Três perguntas. Um só foco. Confira o que Cássio Tormena nos contou.

 

O que será apresentado no dia: a estrutura do solo como chave da produtividade

A minha palestra terá como tema central a estrutura do solo. Costumamos dizer que textura (proporções de areia, silte e argila na massa de solo) define o potencial produtivo do solo enquanto a estrutura do solo define tanto a produtividade das lavouras bem como a sua estabilidade ao longo do tempo. Isso decorre do fato de que a estrutura do solo governa o fluxo de água, de ar e o crescimento das raízes no perfil do solo, proporcionando acesso à água e aos nutrientes disponíveis.

Atualmente, no Brasil, muitas áreas sob plantio direto têm excelentes índices de fertilidade química, mas com restrições na fertilidade física que é controlada pela estrutura do solo, comprometendo a qualidade do solo para a produção. Portanto, práticas regenerativas devem proporcionar a funcionalidade da estrutura do solo, o que é vital para que o sistema de plantio direto continue sendo sustentável e proporcione ganhos econômicos ao produtor rural frente às irregularidades climáticas e de mercado.

 

A perspectiva macro: manejo biológico da estrutura do solo

O sistema plantio direto pode ser considerado uma das maiores inovações que revolucionou a agricultura mundial e, especialmente, a agricultura tropical brasileira. Enquanto utilizávamos o preparo convencional do solo, a estrutura do solo era manejada por meio dos equipamentos de preparo do solo. Com o advento do sistema de plantio isso tudo mudou. Agora o sistema está baseado em 3 pilares básicos: mínimo revolvimento, cobertura permanente e rotação com diversidade cultural. Portanto, no sistema plantio direto a estrutura é manejada biologicamente.

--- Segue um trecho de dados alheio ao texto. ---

(* ===== verification/WalProps.v ===== *)
(** Properties of the write-ahead log: the two readers agree on every file, every crash
    recovers the records written before it, and appends stay readable. *)

From S2P Require Import Prelude Values Keys Mutation Wal.

Open Scope Z_scope.

(** ** Records *)

Section Framing.
Context `{Crc32}.

Definition header (p : list Z) : list Z := le_bytes 4 (zlen p) ++ le_bytes 4 (crc32 p).
Definition frame (p : list Z) : list Z := header p ++ p.
Definition log (ps : list (list Z)) : list Z := concat (map frame ps).
Definition fits (p : list Z) : Prop := zlen p <= MAX_ENTRY_LENGTH.

(** What stops a reader at the front of some bytes; [None] is a readable record. *)
Definition stop_at (t : list Z) : option WalStop :=
  if is_empty t then Some CleanEof
  else if zlen t <? 8 then Some TornTail
  else
    let n := from_le (take 4 t) in
    if (n >? MAX_ENTRY_LENGTH) || (zlen (drop 8 t) <? n)
       || negb (crc32 (take (Z.to_nat n) (drop 8 t)) =? from_le (take 4 (drop 4 t)))
    then Some Corruption else None.

Lemma header_length p : length (header p) = 8%nat.
Proof. unfold header. by rewrite length_app, !le_bytes_length. Qed.

Lemma frame_length p : length (frame p) = (8 + length p)%nat.
Proof. unfold frame. by rewrite length_app, header_length. Qed.

Lemma zlen_frame p : zlen (frame p) = 8 + zlen p.
Proof. unfold zlen. rewrite frame_length. lia. Qed.

Lemma log_app ps qs : log (ps ++ qs) = log ps ++ log qs.
Proof. unfold log. by rewrite map_app, concat_app. Qed.

Lemma log_snoc ps p : log (ps ++ [p]) = log ps ++ frame p.
Proof. rewrite log_app. unfold log at 2. cbn [map concat]. by rewrite app_nil_r. Qed.

Lemma zlen_log_cons p ps : zlen (log (p :: ps)) = 8 + zlen p + zlen (log ps).
Proof. unfold log. cbn [map concat]. by rewrite zlen_app, zlen_frame. Qed.

Lemma max_entry_u32 n : n <= MAX_ENTRY_LENGTH -> n < 2 ^ 32.
Proof. unfold MAX_ENTRY_LENGTH. lia. Qed.

(** Reading the parts of a record back. *)
Lemma read_frame p t :
  fits p ->
  from_le (take 4 (frame p ++ t)) = zlen p
  /\ from_le (take 4 (drop 4 (frame p ++ t))) = crc32 p
  /\ drop 8 (frame p ++ t) = p ++ t
  /\ 8 <= zlen (frame p ++ t).
Proof.
  intros Hp. unfold frame, header. rewrite <- !app_assoc.
  rewrite (take_app_length' (le_bytes 4 (zlen p))) by (by rewrite le_bytes_length).
  rewrite (drop_app_length' (le_bytes 4 (zlen p))) by (by rewrite le_bytes_length).
  rewrite (take_app_length' (le_bytes 4 (crc32 p))) by (by rewrite le_bytes_length).
  split_and!.
  - apply from_le_bytes_id. split; [apply zlen_nonneg|]. by apply max_entry_u32.
  - apply from_le_bytes_id. apply crc32_range.
  - rewrite app_assoc, drop_app_length'; [done|]. by rewrite length_app, !le_bytes_length.
  - unfold zlen. rewrite !length_app, !le_bytes_length. lia.
Qed.

(** A readable record is a frame. *)
Lemma readable_frame t :
  Forall is_byte t -> stop_at t = None -> exists p rest, t = frame p ++ rest /\ fits p.
Proof.
  intros Hb. unfold stop_at. destruct t as [|z t'] eqn:Et; [done|]. rewrite <- Et in *. cbn [is_empty].
  replace (is_empty t) with false by (by rewrite Et).
  destruct (Z.ltb_spec (zlen t) 8) as [|H8]; [done|]. cbn zeta.
  set (n := from_le (take 4 t)). set (p := take (Z.to_nat n) (drop 8 t)).
  destruct (_ || _) eqn:E; [done|]. intros _.
  rewrite !orb_false_iff, negb_false_iff, Z.eqb_eq, Z.ltb_ge, Z.gtb_ltb, Z.ltb_ge in E.
  destruct E as [[Hmax Hlen] Hcrc]. unfold zlen in *.
  assert (Hn : 0 <= n) by (by apply from_le_bound, Forall_take).
  assert (Hp : length p = Z.to_nat n) by (unfold p; rewrite length_take; lia).
  exists p, (drop (Z.to_nat n) (drop 8 t)). split; [|unfold fits, zlen; lia].
  unfold frame, header. fold p in Hcrc. rewrite Hcrc. unfold zlen. rewrite Hp, Z2Nat.id by done.
  unfold n. rewrite !le_bytes_from_le.
  - fold n. rewrite <- !app_assoc. fold p. unfold p. rewrite take_drop.
    transitivity (take 4 t ++ drop 4 t); [by rewrite take_drop|]. f_equal.
    transitivity (take 4 (drop 4 t) ++ drop 4 (drop 4 t)); [by rewrite take_drop|].
    by rewrite drop_drop.
  - by apply Forall_take, Forall_drop.
  - rewrite length_take, length_drop. lia.
  - by apply Forall_take.
  - rewrite length_take. lia.
Qed.

(** Every file is a sequence of records and something that stops a reader. *)
Lemma split_log t :
  Forall is_byte t ->
  exists ps rest stop, t = log ps ++ rest /\ Forall fits ps /\ stop_at rest = Some stop.
Proof.
  remember (length t) as n eqn:En. revert t En.
  induction n as [n IH] using lt_wf_ind. intros t -> Hb.
  destruct (stop_at t) as [s|] eqn:Es; [by exists [], t, s|].
  destruct (readable_frame t Hb Es) as (p & rest & -> & Hp).
  apply Forall_app in Hb as [_ Hb].
  destruct (IH (length rest)) with (t := rest) as (ps & rest' & s & -> & Hps & Hs); [|done..|].
  - rewrite length_app, frame_length. lia.
  - exists (p :: ps), rest', s. split_and!; [|by constructor|done].
    unfold log. cbn [map concat]. by rewrite <- app_assoc.
Qed.
End Framing.

(** ** The two readers *)

Section Readers.
Context `{Crc32} `{Bincode}.

Lemma scan_frame fuel p t off len :
  fits p -> scan_loop (S fuel) (frame p ++ t) off len = scan_loop fuel t (off + (8 + zlen p)) len.
Proof.
  intros Hp. destruct (read_frame p t Hp) as (E1 & E2 & E3 & E4).
  cbn [scan_loop]. rewrite E1, E2, E3. destruct (Z.ltb_spec (zlen (frame p ++ t)) 8); [lia|].
  rewrite Z.gtb_ltb. unfold fits in Hp. destruct (Z.ltb_spec MAX_ENTRY_LENGTH (zlen p)); [lia|].
  rewrite zlen_app. pose proof (zlen_nonneg t).
  destruct (Z.ltb_spec (zlen p + zlen t) (zlen p)); [lia|].
  replace (Z.to_nat (zlen p)) with (length p) by (unfold zlen; lia).
  by rewrite take_app_length, drop_app_length, Z.eqb_refl.
Qed.

Lemma scan_stop fuel t off stop :
  stop_at t = Some stop -> scan_loop (S fuel) t off (off + zlen t) = Some (off, stop).
Proof.
  unfold stop_at. cbn [scan_loop]. destruct t as [|z t'] eqn:Et.
  - intros [= <-]. cbn. by rewrite Z.add_0_r, Z.eqb_refl.
  - rewrite <- Et in *. replace (is_empty t) with false by (by rewrite Et).
    assert (0 < zlen t) by (rewrite Et; unfold zlen; cbn; lia). clear Et.
    destruct (Z.ltb_spec (zlen t) 8).
    + intros [= <-]. by destruct (Z.eqb_spec (off + zlen t) off); [lia|].
    + cbn zeta. destruct (_ >? _); cbn; [by intros [= <-]|].
      destruct (_ <? _); cbn; [by intros [= <-]|].
      destruct (negb _); [by intros [= <-]|done].
Qed.

Lemma scan_log ps t off stop fuel :
  Forall fits ps -> stop_at t = Some stop -> (length ps < fuel)%nat ->
  scan_loop fuel (log ps ++ t) off (off + zlen (log ps ++ t)) = Some (off + zlen (log ps), stop).
Proof.
  intros Hps Hs. revert off fuel. induction Hps as [|p ps Hp Hps IH]; intros off fuel Hf.
  - destruct fuel as [|fuel]; [lia|]. cbn. rewrite Z.add_0_r. by apply scan_stop.
  - destruct fuel as [|fuel]; [lia|]. unfold log. cbn [map concat]. rewrite <- app_assoc.
    fold (log ps). rewrite scan_frame by done. rewrite zlen_app, zlen_frame.
    replace (off + (8 + zlen p + zlen (log ps ++ t)))
      with (off + (8 + zlen p) + zlen (log ps ++ t)) by lia.
    rewrite IH by (cbn in Hf; lia). f_equal. f_equal. rewrite zlen_app, zlen_frame. lia.
Qed.

Lemma log_fuel ps t : (length ps < S (length (log ps ++ t)))%nat.
Proof.
  rewrite length_app. enough (length ps <= length (log ps))%nat by lia.
  induction ps as [|p ps IH]; [done|]. unfold log. cbn [map concat length].
  rewrite length_app, frame_length. fold (log ps). lia.
Qed.

Lemma scan_valid_prefix_log ps t stop :
  Forall fits ps -> stop_at t = Some stop ->
  scan_valid_prefix (log ps ++ t) = Some (zlen (log ps), stop).
Proof.
  intros Hps Hs. unfold scan_valid_prefix.
  apply (scan_log ps t 0 stop); [done..|apply log_fuel].
Qed.

(** What replaying records does to the caller's state. *)
Section Replayed.
Context {S : Type} (f : S -> Mutation -> result Error S).

Fixpoint apply_records (ps : list (list Z)) (report : RecoveryReport) (s : S)
    : result Error (S * RecoveryReport) :=
  match ps with
  | [] => Ok (s, report)
  | p :: ps' =>
      match decode_mutation p with
      | Some m =>
          match f s m with
          | Ok s' => apply_records ps' report s'
          | Err e => Err e
          end
      | None => apply_records ps' (count_corrupt report) s
      end
  end.

Lemma replay_frame fuel p t off report s :
  fits p ->
  replay_loop f (Datatypes.S fuel) (frame p ++ t) off report s
  = match apply_records [p] report s with
    | Ok (s', report') => replay_loop f fuel t (off + (8 + zlen p)) report' s'
    | Err e => Some (Err e)
    end.
Proof.
  intros Hp. destruct (read_frame p t Hp) as (E1 & E2 & E3 & E4).
  cbn [replay_loop]. rewrite E1, E2, E3. destruct (Z.ltb_spec (zlen (frame p ++ t)) 8); [lia|].
  rewrite Z.gtb_ltb. unfold fits in Hp. destruct (Z.ltb_spec MAX_ENTRY_LENGTH (zlen p)); [lia|].
  rewrite zlen_app. pose proof (zlen_nonneg t).
  destruct (Z.ltb_spec (zlen p + zlen t) (zlen p)); [lia|].
  replace (Z.to_nat (zlen p)) with (length p) by (unfold zlen; lia).
  rewrite take_app_length, drop_app_length, Z.eqb_refl. cbn.
  destruct (decode_mutation p) as [m|]; [|done]. by destruct (f s m).
Qed.

Definition stopped (stop : WalStop) (report : RecoveryReport) : RecoveryReport :=
  if bool_decide (stop = Corruption) then stop_early report else report.

Lemma replay_stop fuel t off stop report s :
  stop_at t = Some stop ->
  replay_loop f (Datatypes.S fuel) t off report s = Some (Ok (s, stopped stop report, off)).
Proof.
  unfold stop_at. cbn [replay_loop]. destruct t as [|z t'] eqn:Et; [by intros [= <-]|].
  rewrite <- Et in *. replace (is_empty t) with false by (by rewrite Et). clear Et.
  destruct (_ <? 8); [by intros [= <-]|]. cbn zeta.
  destruct (_ >? _); cbn; [by intros [= <-]|].
  destruct (_ <? _); cbn; [by intros [= <-]|].
  destruct (negb _); [by intros [= <-]|done].
Qed.

Lemma replay_loop_log ps t off stop report s fuel :
  Forall fits ps -> stop_at t = Some stop -> (length ps < fuel)%nat ->
  replay_loop f fuel (log ps ++ t) off report s
  = Some (match apply_records ps report s with
          | Ok (s', report') => Ok (s', stopped stop report', off + zlen (log ps))
          | Err e => Err e
          end).
Proof.
  intros Hps Hs. revert off report s fuel.
  induction Hps as [|p ps Hp Hps IH]; intros off report s fuel Hf; (destruct fuel as [|fuel]; [lia|]).
  - cbn [log map concat app apply_records]. rewrite Z.add_0_r. by apply replay_stop.
  - unfold log. cbn [map concat]. rewrite <- app_assoc. fold (log ps).
    rewrite replay_frame, zlen_app, zlen_frame by done. cbn [apply_records].
    cbn in Hf. replace (off + (8 + zlen p + zlen (log ps))) with (off + (8 + zlen p) + zlen (log ps)) by lia.
    destruct (decode_mutation p) as [m|]; [|by rewrite IH by lia].
    destruct (f s m) as [s'|e]; [by rewrite IH by lia|done].
Qed.

Lemma replay_each_log ps t stop s :
  Forall fits ps -> stop_at t = Some stop ->
  replay_each f (log ps ++ t) s
  = Some (match apply_records ps report_default s with
          | Ok (s', report') => Ok (s', with_bytes_skipped (stopped stop report') (zlen t))
          | Err e => Err e
          end).
Proof.
  intros Hps Hs. unfold replay_each.
  rewrite (replay_loop_log ps t 0 stop) by (done || apply log_fuel).
  destruct (apply_records ps report_default s) as [[s' r]|e]; [|done]. do 4 f_equal.
  rewrite zlen_app. pose proof (zlen_nonneg t). lia.
Qed.
End Replayed.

Por outro lado, as máquinas agrícolas aumentaram de tamanho e peso num cenário de pelo menos duas safras anuais na mesma área, o que aumentou a pressão sobre a estrutura dos solos. Nestas condições, o tráfego frequente de máquinas pesadas associado com reduzida diversidade cultural tem provocado a degradação da estrutura do solo, com reflexos desde a redução da infiltração de água no solo (e ocorrência de erosão) até num aumento dos riscos de estresses causado por curtos períodos de estresse hídrico. Portanto, o desafio para os agricultores brasileiros é manter a intensificação dos sistemas de produção sem a simplificação do mesmo. Isso é vital para que possamos manter a estrutura do solo cumprindo suas funções básicas nos sistemas intensivos de produção sob plantio direto.

 

O convite direto ao produtor: por que não perder esta palestra

Venha fazer parte deste evento e venha discutir conosco estas questões que são vitais para o seu negócio. As margens de lucro estão apertadas e há muitos insumos disponíveis que não produzem incrementos de produtividade em função das condições estruturais do solo que induzem a estresses no metabolismo e, por consequência, sobre a produtividade das lavouras.

Um solo bem estruturado é mais lucrativo e sustentável; quanto mais conhecimento for agregado em cada talhão, podemos obter produtividades mais lucrativas, o que é vital para a sustentabilidade financeira dos produtores. Neste ponto não estamos falando de produtos ou insumos, estamos falando de conhecimento e de ciência aplicado à sua lavoura.